Personal information
- Born: 18 October 1947 (age 78) Trieste, Italy
- Listed height: 6 ft 2.75 in (1.90 m)
- Listed weight: 175 lb (79 kg)

Career information
- Playing career: 1964–1982
- Position: Point guard

Career history
- 1964–1975: Olimpia Milano
- 1975–1977: Varese
- 1977–1981: Nuova Pallacanestro Vigevano
- 1981–1982: Polisportiva S.S. Lazio

Career highlights
- 2× EuroLeague champion (1966, 1976); 2× FIBA Saporta Cup champion (1971, 1972); 5× Italian League champion (1965, 1966, 1967, 1972, 1977); Italian Cup winner (1972); Italian Basketball Hall of Fame (2009);

= Giulio Iellini =

Italian basketball player

Giulio Iellini (born 18 October 1947) is a retired Italian professional basketball player.

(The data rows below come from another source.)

Fixpoint caml_really_putblock_r (fuel n : nat) (p : list Z) (len : Z) : IOM unit :=
  if 0 <? len then
    match n with
    | O => mfail (IoFault OutOfFuel)
    | S n =>
        let* written := caml_putblock_r fuel p len in
        caml_really_putblock_r fuel n (drop (Z.to_nat written) p) (len - written)
    end
  else mreturn tt.

(** [lseek(fd, dest, SEEK_SET) != dest] is an error. *)
Definition seek_set (dest : Z) : IOM unit :=
  let* c := get in
  caml_enter_blocking_section_r ;;;
  let* r := syscall (sys_lseek (fd c) dest SEEK_SET) in
  caml_leave_blocking_section_r ;;;
  match r with
  | inr o => if o =? dest then mreturn tt else caml_sys_error_r (Errno 0)
  | inl e => caml_sys_error_r e
  end.

Definition caml_seek_out_r (fuel : nat) (dest : Z) : IOM unit :=
  caml_flush_r fuel ;;;
  seek_set dest ;;;
  set_offset dest.

Definition caml_pos_out : IOM Z :=
  let* c := get in mreturn (offset c + curr c).

(** *** Input *)

(** The bytes read are stored at [buff + p]; the result is their number. *)
Fixpoint caml_do_read_r (fuel : nat) (fd p n : Z) : IOM Z :=
  match fuel with
  | O => mfail (IoFault OutOfFuel)
  | S fuel =>
      caml_enter_blocking_section_r ;;;
      let* r := syscall (sys_read fd n) in
      match r with
      | inr bs => buff_store p bs ;;; caml_leave_blocking_section_r ;;; mreturn (Z.of_nat (length bs))
      | inl e =>
          caml_leave_blocking_section_r ;;;
          match e with EINTR => caml_do_read_r fuel fd p n | _ => caml_sys_io_error_r e end
      end
  end.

In 2009, he was inducted into the Italian Basketball Hall of Fame.

==Professional career==
Iellini won two EuroLeague championships, in 1966 and 1976.

==Italian national team==
Iellini was a part of the senior Italian national basketball teams that won bronze medals at the 1971 EuroBasket, and the 1975 EuroBasket. He was also on the Italian team that placed fourth at EuroBasket 1977. He also competed at the 1972 Summer Olympic Games, and at the 1976 Summer Olympic Games, and finished in fourth and fifth place, respectively.